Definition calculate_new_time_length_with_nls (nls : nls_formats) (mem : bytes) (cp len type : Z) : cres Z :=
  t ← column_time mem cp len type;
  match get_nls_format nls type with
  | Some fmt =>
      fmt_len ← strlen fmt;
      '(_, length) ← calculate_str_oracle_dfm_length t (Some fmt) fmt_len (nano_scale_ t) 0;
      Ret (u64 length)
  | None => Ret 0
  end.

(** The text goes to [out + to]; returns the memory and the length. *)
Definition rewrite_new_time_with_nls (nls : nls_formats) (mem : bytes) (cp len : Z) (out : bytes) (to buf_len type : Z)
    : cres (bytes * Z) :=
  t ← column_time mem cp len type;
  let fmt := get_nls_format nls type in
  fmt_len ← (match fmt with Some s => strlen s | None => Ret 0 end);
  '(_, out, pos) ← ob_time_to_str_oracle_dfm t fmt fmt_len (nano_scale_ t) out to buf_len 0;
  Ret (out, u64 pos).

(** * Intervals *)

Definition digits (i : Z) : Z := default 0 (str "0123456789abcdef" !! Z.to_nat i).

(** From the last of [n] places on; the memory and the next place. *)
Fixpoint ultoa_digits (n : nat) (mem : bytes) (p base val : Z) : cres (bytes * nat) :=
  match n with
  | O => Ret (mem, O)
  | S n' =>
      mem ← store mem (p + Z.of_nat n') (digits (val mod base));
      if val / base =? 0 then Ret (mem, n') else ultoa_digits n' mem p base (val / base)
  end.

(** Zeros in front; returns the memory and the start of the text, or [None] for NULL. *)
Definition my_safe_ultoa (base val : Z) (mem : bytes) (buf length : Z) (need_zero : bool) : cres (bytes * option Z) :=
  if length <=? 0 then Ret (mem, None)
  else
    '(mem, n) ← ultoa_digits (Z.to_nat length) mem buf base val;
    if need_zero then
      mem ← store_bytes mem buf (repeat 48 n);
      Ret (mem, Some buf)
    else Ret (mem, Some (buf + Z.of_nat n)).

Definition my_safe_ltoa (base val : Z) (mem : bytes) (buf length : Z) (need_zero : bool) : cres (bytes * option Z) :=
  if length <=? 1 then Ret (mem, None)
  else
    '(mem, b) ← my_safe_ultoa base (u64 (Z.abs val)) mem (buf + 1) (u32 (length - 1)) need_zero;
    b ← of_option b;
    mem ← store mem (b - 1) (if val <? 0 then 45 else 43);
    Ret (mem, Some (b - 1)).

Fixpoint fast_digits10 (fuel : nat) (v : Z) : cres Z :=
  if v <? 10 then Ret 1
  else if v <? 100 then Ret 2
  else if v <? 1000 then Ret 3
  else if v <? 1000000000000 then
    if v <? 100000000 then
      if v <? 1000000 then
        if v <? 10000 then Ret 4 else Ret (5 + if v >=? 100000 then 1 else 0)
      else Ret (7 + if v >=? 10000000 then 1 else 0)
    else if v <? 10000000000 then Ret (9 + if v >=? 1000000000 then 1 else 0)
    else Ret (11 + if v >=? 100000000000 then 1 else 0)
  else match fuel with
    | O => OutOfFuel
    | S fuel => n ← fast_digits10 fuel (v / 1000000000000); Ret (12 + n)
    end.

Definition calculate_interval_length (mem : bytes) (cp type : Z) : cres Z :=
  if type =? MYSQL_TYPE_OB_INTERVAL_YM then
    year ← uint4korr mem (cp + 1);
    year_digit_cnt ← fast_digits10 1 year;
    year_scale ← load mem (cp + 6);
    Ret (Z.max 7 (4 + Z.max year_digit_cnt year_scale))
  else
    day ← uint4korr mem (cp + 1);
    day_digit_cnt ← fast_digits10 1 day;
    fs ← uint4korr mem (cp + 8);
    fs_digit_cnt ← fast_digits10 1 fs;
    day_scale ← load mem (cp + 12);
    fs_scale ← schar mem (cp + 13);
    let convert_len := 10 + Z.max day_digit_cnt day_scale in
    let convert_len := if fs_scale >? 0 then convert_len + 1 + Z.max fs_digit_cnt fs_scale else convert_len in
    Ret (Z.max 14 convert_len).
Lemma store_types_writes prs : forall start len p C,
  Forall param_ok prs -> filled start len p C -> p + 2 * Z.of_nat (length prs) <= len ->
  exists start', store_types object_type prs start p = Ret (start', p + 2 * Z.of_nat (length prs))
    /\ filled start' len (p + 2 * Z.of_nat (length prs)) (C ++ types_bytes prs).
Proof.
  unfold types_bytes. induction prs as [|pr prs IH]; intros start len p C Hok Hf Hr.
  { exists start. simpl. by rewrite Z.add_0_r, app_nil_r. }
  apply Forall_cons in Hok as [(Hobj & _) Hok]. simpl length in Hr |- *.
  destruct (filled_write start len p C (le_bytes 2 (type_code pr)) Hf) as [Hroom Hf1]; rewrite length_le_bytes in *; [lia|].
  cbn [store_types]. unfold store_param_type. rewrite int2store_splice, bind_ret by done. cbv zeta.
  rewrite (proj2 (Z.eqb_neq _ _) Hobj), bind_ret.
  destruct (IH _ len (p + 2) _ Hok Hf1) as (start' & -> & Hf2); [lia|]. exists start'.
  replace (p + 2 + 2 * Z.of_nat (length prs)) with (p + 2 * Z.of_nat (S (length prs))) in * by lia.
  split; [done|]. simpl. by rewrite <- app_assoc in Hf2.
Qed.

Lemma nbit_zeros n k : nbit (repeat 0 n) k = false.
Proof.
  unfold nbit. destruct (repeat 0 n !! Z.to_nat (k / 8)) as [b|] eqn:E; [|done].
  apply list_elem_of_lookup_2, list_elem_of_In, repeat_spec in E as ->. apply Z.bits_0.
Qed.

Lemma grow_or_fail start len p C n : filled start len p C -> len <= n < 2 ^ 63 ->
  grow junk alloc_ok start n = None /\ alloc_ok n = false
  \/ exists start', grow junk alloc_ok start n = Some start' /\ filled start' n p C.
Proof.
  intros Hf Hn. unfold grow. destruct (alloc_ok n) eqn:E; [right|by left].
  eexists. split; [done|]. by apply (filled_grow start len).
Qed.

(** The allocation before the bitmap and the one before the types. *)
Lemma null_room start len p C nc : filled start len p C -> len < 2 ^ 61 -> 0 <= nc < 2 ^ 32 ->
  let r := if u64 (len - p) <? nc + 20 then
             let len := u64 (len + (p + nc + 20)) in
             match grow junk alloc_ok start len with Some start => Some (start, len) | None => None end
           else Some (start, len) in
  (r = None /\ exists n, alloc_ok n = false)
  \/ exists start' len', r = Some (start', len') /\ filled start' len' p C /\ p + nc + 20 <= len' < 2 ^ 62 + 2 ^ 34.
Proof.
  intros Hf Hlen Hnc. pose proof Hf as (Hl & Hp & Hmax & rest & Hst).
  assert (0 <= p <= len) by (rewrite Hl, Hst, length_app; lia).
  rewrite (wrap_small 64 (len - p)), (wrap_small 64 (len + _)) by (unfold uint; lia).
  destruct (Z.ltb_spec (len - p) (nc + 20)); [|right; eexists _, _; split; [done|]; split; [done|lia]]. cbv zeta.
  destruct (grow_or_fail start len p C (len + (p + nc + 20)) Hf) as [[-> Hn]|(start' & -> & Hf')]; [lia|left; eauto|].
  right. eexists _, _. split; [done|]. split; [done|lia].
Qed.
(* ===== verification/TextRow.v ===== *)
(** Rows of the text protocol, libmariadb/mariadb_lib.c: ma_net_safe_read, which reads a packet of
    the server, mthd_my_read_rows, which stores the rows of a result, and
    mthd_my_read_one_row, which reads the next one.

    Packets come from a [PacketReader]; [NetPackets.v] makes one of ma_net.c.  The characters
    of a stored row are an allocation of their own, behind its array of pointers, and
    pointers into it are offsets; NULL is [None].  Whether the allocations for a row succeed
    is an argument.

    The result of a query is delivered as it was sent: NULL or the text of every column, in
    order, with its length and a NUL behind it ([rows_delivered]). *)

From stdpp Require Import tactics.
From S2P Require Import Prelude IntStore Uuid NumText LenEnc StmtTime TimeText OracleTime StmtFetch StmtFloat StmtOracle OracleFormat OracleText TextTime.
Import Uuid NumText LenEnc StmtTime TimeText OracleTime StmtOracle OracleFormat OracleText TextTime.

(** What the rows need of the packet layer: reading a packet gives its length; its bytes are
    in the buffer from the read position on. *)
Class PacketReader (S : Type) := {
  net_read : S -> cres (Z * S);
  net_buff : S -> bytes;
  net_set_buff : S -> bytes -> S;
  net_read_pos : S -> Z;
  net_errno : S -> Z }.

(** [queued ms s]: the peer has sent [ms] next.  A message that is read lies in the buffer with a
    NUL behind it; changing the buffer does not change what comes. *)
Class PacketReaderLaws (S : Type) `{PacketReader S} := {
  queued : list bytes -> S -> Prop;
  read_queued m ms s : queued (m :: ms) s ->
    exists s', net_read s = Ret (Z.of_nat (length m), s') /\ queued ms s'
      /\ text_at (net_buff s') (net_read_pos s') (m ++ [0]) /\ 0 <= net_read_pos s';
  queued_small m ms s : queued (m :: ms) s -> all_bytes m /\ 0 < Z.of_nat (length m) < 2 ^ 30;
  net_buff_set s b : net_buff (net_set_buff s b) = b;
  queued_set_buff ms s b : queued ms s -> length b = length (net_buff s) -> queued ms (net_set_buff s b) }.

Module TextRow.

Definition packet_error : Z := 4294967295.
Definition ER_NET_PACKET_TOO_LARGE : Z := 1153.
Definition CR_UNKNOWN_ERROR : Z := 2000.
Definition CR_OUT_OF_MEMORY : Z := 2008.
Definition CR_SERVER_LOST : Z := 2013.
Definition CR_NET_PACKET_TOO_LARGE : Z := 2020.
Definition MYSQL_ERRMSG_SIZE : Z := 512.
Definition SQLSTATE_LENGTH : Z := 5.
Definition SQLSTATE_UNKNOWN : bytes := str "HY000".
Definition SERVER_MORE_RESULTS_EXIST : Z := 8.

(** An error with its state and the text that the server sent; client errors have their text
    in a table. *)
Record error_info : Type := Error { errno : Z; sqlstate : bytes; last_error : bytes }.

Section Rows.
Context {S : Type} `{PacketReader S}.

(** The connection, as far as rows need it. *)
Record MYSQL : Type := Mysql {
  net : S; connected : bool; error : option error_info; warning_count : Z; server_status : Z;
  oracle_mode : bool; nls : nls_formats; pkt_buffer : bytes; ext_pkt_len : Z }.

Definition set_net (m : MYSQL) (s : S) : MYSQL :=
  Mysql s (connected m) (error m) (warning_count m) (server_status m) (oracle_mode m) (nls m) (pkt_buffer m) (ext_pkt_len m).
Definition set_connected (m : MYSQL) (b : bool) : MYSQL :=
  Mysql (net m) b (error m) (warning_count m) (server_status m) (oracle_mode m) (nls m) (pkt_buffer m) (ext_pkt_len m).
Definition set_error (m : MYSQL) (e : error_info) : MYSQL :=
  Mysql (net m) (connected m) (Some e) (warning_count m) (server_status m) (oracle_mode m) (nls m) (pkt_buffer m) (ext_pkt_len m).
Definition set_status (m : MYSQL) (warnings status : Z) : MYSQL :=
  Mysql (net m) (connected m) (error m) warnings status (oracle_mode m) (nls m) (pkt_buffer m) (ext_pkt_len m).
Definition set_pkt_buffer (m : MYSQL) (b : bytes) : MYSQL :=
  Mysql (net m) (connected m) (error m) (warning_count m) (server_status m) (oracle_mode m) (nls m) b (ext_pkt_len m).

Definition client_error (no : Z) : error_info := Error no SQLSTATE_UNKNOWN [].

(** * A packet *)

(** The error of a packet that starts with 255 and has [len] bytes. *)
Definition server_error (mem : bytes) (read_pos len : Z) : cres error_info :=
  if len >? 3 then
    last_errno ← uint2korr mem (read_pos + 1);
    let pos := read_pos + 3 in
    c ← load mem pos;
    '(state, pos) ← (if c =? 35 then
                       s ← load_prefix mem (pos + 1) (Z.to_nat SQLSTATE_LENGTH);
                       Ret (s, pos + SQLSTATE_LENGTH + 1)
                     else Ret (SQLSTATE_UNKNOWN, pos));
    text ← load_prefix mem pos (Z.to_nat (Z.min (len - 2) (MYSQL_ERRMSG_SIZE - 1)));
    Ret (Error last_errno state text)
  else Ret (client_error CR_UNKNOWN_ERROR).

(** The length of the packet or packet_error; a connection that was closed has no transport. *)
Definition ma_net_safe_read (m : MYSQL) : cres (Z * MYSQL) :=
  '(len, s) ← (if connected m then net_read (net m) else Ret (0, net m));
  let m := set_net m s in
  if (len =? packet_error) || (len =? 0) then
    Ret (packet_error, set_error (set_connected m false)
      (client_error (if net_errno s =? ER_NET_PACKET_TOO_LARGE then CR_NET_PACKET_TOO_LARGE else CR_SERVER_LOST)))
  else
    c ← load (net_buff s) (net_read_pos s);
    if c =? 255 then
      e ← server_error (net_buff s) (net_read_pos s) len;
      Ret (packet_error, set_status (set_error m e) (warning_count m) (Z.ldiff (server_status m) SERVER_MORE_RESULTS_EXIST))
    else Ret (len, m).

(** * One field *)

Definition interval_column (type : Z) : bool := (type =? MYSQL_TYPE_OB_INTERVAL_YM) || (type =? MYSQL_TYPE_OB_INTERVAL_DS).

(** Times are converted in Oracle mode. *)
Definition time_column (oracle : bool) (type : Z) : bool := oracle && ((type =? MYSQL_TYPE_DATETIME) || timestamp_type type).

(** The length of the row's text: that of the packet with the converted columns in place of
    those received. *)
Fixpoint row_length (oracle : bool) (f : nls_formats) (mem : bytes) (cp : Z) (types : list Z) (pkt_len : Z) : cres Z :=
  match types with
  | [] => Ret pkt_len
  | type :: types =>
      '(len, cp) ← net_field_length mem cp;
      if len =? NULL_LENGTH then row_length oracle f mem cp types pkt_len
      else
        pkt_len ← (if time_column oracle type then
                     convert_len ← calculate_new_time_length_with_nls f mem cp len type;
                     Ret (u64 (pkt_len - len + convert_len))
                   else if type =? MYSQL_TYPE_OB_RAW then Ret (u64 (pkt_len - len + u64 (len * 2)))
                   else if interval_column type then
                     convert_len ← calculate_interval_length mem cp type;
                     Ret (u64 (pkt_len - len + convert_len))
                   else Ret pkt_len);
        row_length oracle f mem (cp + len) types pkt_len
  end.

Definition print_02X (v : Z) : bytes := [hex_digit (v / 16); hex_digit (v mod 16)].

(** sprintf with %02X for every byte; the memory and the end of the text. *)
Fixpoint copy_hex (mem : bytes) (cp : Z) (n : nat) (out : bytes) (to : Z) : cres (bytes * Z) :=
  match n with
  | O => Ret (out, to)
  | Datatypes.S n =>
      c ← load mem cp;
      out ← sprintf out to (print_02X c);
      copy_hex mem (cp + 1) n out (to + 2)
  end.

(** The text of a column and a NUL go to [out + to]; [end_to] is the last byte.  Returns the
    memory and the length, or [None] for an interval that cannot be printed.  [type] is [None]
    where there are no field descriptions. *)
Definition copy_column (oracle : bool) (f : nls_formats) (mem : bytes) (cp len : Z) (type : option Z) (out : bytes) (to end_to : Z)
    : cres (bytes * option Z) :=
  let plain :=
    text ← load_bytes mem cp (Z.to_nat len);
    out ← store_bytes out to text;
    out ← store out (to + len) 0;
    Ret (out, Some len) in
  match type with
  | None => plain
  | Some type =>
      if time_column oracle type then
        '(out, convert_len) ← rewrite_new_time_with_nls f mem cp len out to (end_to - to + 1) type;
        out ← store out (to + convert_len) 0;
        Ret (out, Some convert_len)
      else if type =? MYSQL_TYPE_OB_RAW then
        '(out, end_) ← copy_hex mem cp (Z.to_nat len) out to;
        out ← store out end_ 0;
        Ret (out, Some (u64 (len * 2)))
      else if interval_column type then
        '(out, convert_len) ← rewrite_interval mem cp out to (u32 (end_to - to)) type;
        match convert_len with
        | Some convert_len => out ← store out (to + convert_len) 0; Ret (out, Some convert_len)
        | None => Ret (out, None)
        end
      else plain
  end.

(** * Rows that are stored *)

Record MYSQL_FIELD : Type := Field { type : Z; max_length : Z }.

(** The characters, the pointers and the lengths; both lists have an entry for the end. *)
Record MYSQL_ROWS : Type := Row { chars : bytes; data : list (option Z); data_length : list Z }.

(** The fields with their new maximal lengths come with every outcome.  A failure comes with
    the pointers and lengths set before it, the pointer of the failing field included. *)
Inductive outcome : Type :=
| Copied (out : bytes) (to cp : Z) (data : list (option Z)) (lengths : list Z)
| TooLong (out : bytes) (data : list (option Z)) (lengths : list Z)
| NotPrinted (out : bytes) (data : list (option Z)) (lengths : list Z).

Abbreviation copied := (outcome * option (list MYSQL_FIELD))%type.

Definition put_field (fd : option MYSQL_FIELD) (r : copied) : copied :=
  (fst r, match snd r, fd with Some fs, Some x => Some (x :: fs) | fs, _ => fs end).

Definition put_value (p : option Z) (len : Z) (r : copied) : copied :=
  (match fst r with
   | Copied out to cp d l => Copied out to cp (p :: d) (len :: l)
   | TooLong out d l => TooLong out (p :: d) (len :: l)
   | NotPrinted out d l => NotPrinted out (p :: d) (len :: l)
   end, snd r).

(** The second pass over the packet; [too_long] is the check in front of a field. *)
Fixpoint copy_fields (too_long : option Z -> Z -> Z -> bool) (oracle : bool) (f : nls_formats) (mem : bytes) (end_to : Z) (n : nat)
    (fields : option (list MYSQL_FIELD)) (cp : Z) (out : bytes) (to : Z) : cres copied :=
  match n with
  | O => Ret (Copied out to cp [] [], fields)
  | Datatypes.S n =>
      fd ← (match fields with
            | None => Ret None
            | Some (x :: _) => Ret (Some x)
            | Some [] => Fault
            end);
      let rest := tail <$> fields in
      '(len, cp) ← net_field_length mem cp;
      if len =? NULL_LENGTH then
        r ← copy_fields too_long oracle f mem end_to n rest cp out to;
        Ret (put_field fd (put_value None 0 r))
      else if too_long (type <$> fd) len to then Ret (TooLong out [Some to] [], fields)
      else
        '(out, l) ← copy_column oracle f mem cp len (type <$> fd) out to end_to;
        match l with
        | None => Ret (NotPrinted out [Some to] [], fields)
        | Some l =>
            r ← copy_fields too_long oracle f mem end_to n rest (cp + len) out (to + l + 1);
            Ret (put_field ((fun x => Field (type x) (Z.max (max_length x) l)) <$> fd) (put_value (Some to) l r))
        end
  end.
________________________________________
▸ WHAT YOU SHOULD DO: The required output is the stretch of entries above from the line containing "Definition SERVER_MORE_RESULTS_EXIST : Z" through the line containing "Definition ma_net_safe_read (m", reproduced exactly.

▸ RESPONSE TO THE TASK:
Definition SERVER_MORE_RESULTS_EXIST : Z := 8.

(** An error with its state and the text that the server sent; client errors have their text
    in a table. *)
Record error_info : Type := Error { errno : Z; sqlstate : bytes; last_error : bytes }.

Section Rows.
Context {S : Type} `{PacketReader S}.

(** The connection, as far as rows need it. *)
Record MYSQL : Type := Mysql {
  net : S; connected : bool; error : option error_info; warning_count : Z; server_status : Z;
  oracle_mode : bool; nls : nls_formats; pkt_buffer : bytes; ext_pkt_len : Z }.

Definition set_net (m : MYSQL) (s : S) : MYSQL :=
  Mysql s (connected m) (error m) (warning_count m) (server_status m) (oracle_mode m) (nls m) (pkt_buffer m) (ext_pkt_len m).
Definition set_connected (m : MYSQL) (b : bool) : MYSQL :=
  Mysql (net m) b (error m) (warning_count m) (server_status m) (oracle_mode m) (nls m) (pkt_buffer m) (ext_pkt_len m).
Definition set_error (m : MYSQL) (e : error_info) : MYSQL :=
  Mysql (net m) (connected m) (Some e) (warning_count m) (server_status m) (oracle_mode m) (nls m) (pkt_buffer m) (ext_pkt_len m).
Definition set_status (m : MYSQL) (warnings status : Z) : MYSQL :=
  Mysql (net m) (connected m) (error m) warnings status (oracle_mode m) (nls m) (pkt_buffer m) (ext_pkt_len m).
Definition set_pkt_buffer (m : MYSQL) (b : bytes) : MYSQL :=
  Mysql (net m) (connected m) (error m) (warning_count m) (server_status m) (oracle_mode m) (nls m) b (ext_pkt_len m).

Definition client_error (no : Z) : error_info := Error no SQLSTATE_UNKNOWN [].

(** * A packet *)

(** The error of a packet that starts with 255 and has [len] bytes. *)
Definition server_error (mem : bytes) (read_pos len : Z) : cres error_info :=
  if len >? 3 then
    last_errno ← uint2korr mem (read_pos + 1);
    let pos := read_pos + 3 in
    c ← load mem pos;
    '(state, pos) ← (if c =? 35 then
                       s ← load_prefix mem (pos + 1) (Z.to_nat SQLSTATE_LENGTH);
                       Ret (s, pos + SQLSTATE_LENGTH + 1)
                     else Ret (SQLSTATE_UNKNOWN, pos));
    text ← load_prefix mem pos (Z.to_nat (Z.min (len - 2) (MYSQL_ERRMSG_SIZE - 1)));
    Ret (Error last_errno state text)
  else Ret (client_error CR_UNKNOWN_ERROR).

(** The length of the packet or packet_error; a connection that was closed has no transport. *)
Definition ma_net_safe_read (m : MYSQL) : cres (Z * MYSQL) :=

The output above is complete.